■ Required action ■
Copy all lines in the data that contain the string "None".
----- Entries supplied
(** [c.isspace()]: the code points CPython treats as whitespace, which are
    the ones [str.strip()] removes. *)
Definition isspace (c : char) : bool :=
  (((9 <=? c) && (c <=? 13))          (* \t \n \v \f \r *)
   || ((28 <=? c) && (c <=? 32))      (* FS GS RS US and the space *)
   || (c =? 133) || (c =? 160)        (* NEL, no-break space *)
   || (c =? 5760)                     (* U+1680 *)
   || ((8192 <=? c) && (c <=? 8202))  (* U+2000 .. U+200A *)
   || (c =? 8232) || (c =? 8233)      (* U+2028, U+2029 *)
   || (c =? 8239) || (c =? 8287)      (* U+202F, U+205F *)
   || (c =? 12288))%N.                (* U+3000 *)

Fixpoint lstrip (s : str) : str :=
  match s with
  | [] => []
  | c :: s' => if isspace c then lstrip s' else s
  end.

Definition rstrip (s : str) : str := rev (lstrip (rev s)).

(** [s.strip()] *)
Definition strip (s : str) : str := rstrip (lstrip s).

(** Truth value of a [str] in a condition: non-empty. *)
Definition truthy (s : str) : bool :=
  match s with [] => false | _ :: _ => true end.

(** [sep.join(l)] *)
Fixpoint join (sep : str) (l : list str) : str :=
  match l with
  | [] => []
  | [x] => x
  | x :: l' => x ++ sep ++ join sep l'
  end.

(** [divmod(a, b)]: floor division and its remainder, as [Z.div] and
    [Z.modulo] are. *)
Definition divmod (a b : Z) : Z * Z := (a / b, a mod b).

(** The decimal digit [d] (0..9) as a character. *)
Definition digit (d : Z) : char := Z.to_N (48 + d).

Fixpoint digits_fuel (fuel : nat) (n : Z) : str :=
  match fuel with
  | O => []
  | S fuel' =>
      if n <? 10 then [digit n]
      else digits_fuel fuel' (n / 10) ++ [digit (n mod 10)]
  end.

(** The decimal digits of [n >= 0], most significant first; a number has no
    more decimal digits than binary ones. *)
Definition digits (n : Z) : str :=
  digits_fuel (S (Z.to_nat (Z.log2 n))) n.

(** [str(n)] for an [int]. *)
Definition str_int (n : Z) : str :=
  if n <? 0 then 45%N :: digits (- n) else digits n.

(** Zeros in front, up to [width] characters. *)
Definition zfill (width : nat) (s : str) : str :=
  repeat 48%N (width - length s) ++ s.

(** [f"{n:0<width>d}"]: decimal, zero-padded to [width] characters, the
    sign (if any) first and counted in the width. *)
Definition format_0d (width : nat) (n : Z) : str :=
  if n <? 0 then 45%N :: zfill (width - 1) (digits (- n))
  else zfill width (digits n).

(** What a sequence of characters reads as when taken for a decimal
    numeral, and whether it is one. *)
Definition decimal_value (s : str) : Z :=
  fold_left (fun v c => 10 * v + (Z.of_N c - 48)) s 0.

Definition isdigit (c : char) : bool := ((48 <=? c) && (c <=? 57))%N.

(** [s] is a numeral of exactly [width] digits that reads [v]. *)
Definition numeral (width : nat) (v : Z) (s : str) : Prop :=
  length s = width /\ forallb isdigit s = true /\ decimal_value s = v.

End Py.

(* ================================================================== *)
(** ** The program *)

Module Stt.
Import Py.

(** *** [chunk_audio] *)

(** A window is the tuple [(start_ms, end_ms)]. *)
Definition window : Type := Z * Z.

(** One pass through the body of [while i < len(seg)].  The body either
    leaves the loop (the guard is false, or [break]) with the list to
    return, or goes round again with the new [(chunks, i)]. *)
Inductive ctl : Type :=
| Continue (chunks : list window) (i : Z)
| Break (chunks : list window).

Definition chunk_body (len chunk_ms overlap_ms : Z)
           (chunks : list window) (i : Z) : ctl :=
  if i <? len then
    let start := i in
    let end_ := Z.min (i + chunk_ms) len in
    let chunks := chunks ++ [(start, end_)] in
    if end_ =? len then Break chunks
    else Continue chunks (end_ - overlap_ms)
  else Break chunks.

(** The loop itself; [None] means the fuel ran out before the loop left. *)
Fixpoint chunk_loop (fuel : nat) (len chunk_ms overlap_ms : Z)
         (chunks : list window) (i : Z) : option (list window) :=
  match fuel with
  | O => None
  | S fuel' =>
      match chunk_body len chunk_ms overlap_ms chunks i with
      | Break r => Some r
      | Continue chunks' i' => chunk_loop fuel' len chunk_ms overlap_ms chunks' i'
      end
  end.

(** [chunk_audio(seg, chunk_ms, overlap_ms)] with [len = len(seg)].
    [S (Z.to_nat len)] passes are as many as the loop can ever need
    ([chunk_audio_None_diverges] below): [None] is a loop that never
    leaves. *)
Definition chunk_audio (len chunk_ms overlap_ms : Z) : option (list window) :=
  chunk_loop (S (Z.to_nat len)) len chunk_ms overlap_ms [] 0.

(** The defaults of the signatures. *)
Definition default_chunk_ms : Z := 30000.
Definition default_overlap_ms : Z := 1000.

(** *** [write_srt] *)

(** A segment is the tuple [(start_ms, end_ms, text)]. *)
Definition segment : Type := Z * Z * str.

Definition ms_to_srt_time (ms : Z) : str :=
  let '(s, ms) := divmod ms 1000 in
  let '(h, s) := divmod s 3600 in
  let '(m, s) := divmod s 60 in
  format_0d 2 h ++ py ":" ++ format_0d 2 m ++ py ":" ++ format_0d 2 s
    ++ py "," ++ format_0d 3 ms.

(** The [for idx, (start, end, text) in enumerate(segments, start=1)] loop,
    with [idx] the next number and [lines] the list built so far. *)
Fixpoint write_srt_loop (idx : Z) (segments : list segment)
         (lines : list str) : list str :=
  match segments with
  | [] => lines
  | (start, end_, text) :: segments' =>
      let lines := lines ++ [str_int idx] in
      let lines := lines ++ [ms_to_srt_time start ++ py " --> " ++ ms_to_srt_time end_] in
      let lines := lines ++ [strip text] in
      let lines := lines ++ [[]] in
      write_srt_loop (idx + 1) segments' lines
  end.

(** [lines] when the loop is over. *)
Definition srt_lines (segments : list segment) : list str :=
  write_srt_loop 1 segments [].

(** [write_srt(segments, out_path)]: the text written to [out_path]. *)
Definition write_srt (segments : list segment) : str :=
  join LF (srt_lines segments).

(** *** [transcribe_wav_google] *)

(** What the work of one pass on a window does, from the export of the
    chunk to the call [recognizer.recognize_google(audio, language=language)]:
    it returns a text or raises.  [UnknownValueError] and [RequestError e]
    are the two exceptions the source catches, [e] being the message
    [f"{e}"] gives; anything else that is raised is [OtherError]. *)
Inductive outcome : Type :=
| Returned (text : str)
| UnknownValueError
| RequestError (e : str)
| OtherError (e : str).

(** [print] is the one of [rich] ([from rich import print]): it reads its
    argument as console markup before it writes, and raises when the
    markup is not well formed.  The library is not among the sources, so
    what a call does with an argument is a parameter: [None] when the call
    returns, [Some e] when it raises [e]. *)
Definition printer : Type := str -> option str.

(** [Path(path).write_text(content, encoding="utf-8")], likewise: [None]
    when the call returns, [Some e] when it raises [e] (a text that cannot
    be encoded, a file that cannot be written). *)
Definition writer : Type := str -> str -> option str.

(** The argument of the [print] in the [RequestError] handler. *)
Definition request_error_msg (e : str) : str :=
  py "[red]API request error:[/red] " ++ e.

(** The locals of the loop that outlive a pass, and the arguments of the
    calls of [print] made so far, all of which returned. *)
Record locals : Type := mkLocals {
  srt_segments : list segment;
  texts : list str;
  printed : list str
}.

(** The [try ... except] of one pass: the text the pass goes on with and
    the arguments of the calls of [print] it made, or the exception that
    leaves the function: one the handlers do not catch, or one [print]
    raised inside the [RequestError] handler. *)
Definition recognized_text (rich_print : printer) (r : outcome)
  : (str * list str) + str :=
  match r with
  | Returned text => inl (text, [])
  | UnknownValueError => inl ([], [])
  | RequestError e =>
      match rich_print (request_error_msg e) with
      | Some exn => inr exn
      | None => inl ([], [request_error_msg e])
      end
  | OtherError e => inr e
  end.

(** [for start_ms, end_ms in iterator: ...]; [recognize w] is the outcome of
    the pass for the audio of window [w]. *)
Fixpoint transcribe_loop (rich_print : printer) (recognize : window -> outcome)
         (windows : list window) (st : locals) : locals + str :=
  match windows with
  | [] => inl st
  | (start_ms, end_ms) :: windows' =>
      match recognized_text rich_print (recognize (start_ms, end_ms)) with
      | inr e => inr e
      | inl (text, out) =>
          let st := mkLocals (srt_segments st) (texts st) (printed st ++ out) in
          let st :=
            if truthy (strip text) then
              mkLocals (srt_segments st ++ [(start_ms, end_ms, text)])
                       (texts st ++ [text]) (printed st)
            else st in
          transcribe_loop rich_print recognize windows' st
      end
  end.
----------
----- Entries supplied
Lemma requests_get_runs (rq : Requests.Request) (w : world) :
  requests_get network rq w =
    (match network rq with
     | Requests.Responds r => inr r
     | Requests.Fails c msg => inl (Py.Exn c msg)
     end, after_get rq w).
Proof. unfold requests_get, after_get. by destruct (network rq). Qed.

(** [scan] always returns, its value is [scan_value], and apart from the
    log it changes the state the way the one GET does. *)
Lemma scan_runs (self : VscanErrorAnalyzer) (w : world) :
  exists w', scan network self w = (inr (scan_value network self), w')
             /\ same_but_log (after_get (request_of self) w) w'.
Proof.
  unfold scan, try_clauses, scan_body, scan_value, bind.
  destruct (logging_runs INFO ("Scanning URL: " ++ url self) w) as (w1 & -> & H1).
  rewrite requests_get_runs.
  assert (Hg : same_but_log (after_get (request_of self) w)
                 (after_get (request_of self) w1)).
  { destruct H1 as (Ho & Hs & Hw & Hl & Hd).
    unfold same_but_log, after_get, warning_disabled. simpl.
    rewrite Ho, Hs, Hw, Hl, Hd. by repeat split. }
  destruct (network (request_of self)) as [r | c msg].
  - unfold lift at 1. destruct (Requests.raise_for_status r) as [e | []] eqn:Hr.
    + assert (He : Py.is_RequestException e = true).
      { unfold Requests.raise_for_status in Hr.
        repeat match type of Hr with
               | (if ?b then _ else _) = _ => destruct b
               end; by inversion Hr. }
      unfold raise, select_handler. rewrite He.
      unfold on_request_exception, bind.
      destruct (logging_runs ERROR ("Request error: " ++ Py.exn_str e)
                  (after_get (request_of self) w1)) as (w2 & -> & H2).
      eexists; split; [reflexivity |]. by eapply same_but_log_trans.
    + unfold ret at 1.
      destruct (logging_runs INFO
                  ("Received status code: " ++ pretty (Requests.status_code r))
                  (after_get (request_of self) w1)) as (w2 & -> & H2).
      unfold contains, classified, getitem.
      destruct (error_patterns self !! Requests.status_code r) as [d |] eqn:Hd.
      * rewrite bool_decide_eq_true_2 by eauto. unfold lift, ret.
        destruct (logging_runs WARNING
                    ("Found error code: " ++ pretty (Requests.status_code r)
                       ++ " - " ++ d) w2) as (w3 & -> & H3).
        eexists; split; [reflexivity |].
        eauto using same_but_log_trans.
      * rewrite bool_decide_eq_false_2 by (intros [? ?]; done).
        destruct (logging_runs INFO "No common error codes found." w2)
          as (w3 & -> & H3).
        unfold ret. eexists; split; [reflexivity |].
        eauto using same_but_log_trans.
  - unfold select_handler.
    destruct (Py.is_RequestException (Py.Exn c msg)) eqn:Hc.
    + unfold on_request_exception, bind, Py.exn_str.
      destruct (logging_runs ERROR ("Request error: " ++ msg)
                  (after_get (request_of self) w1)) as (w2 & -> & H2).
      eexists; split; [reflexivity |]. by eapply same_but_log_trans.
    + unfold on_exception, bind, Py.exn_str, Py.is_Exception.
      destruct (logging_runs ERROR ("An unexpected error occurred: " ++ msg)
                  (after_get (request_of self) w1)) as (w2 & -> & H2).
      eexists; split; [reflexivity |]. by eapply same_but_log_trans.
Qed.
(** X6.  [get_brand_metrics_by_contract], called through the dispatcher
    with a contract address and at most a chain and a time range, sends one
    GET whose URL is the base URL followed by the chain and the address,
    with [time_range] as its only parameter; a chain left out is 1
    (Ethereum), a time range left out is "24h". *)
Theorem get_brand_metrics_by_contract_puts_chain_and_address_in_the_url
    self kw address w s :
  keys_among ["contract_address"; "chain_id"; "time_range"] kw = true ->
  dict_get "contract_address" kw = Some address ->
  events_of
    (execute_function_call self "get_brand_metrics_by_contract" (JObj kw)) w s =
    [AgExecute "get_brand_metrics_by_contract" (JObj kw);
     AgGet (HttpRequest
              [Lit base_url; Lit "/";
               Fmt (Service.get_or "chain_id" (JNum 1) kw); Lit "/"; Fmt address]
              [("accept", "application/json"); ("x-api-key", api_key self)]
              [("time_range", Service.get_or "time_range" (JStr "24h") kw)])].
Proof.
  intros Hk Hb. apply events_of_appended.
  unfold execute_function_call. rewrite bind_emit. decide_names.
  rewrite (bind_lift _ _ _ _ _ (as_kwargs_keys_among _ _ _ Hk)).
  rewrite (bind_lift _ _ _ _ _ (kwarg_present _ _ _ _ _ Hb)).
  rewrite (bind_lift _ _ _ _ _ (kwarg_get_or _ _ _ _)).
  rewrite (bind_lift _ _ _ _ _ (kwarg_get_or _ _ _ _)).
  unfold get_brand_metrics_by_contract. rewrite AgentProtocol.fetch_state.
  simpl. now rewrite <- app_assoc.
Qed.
----------
----- Entries supplied
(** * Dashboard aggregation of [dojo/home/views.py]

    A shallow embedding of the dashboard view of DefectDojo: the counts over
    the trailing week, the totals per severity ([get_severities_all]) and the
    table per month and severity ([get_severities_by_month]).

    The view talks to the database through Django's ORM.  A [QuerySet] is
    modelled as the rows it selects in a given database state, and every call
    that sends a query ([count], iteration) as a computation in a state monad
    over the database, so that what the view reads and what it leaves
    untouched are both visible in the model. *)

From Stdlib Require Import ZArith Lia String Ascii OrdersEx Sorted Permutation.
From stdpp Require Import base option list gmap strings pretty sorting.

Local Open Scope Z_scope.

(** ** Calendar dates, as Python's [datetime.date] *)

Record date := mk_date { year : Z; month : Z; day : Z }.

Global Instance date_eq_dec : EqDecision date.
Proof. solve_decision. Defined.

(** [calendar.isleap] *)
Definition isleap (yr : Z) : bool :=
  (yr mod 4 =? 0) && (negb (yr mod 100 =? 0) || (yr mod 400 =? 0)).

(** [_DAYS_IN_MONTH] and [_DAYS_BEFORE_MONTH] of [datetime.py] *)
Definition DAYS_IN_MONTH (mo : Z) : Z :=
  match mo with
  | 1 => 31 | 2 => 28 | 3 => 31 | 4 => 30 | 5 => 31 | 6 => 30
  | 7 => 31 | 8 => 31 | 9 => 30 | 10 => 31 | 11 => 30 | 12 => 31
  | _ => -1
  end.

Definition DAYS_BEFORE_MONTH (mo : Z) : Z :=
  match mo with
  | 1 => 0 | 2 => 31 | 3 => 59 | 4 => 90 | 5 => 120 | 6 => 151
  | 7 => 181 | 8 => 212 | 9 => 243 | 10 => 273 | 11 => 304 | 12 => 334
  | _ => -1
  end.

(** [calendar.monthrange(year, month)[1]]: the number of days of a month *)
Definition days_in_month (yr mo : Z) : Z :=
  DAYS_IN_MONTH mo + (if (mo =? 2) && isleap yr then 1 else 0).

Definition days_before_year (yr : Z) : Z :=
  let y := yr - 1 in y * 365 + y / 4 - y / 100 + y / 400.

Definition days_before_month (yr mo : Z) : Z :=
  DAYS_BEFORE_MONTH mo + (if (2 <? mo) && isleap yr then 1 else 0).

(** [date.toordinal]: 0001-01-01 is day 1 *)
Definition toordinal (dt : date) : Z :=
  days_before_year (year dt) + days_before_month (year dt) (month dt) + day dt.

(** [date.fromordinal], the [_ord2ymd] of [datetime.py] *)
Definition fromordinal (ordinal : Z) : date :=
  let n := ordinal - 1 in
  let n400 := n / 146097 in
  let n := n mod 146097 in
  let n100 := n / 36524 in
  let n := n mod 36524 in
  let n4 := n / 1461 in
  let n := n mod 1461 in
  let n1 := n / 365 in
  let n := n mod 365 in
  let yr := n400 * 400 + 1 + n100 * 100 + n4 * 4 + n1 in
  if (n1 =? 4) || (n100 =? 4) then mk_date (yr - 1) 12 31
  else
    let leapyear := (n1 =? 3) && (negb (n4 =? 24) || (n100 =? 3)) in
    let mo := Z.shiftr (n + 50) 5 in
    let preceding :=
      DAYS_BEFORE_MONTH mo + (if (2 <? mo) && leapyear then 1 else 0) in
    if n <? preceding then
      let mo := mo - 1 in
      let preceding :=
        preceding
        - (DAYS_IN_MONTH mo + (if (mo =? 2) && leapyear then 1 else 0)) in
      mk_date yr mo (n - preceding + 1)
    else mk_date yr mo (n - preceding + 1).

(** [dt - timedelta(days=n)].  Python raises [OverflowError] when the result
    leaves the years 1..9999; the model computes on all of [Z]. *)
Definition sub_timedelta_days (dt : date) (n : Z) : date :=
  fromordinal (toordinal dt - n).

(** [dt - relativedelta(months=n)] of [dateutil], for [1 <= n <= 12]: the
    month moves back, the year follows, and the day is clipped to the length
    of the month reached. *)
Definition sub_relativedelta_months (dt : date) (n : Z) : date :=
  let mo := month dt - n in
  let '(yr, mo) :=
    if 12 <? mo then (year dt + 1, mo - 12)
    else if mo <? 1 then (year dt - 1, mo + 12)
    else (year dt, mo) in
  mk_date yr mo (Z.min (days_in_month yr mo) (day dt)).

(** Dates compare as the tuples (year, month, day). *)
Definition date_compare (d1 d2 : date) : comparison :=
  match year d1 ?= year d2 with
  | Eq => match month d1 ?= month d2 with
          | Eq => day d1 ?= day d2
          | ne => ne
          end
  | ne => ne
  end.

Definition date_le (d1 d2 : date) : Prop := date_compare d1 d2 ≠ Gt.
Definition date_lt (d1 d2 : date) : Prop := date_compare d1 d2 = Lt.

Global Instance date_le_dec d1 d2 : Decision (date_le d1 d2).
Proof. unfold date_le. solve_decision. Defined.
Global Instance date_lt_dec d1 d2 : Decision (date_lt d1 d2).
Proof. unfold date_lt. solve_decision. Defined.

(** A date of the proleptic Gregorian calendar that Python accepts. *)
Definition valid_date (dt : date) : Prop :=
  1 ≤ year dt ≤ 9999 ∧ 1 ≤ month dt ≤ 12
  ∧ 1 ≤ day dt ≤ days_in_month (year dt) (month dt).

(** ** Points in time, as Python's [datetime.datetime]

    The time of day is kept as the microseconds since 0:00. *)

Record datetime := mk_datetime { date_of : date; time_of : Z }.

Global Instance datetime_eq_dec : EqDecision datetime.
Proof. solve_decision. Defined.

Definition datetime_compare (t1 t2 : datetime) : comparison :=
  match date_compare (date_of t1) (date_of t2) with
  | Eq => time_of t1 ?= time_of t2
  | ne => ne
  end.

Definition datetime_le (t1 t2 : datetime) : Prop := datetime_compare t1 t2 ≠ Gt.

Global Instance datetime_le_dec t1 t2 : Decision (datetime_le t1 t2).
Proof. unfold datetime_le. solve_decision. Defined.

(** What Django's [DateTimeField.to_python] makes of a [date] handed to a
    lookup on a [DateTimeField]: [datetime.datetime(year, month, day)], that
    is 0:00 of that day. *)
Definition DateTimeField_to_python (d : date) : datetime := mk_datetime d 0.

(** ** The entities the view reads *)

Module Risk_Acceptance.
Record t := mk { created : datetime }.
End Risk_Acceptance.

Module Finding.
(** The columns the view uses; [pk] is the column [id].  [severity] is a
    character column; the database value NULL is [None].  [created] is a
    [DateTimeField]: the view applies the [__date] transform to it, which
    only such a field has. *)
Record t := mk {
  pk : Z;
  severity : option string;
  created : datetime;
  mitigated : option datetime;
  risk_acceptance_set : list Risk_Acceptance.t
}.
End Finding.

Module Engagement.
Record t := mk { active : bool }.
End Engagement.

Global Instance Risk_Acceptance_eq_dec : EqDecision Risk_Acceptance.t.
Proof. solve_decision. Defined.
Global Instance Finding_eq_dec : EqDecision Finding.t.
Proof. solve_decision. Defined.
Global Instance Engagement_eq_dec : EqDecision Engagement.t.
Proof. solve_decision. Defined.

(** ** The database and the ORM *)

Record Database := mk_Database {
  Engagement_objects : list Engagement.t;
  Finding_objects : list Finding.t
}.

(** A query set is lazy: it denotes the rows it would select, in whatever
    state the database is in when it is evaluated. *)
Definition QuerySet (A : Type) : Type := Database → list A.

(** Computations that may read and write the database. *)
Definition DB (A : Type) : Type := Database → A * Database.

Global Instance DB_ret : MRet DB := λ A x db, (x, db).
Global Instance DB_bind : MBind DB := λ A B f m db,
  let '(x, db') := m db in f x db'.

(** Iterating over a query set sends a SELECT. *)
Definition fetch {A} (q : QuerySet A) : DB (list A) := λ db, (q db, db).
----------
■ Response area ■
(** The loop itself; [None] means the fuel ran out before the loop left. *)
  | O => None
    ([chunk_audio_None_diverges] below): [None] is a loop that never
    what a call does with an argument is a parameter: [None] when the call
(** [Path(path).write_text(content, encoding="utf-8")], likewise: [None]
      | None => inl ([], [request_error_msg e])
    character column; the database value NULL is [None].  [created] is a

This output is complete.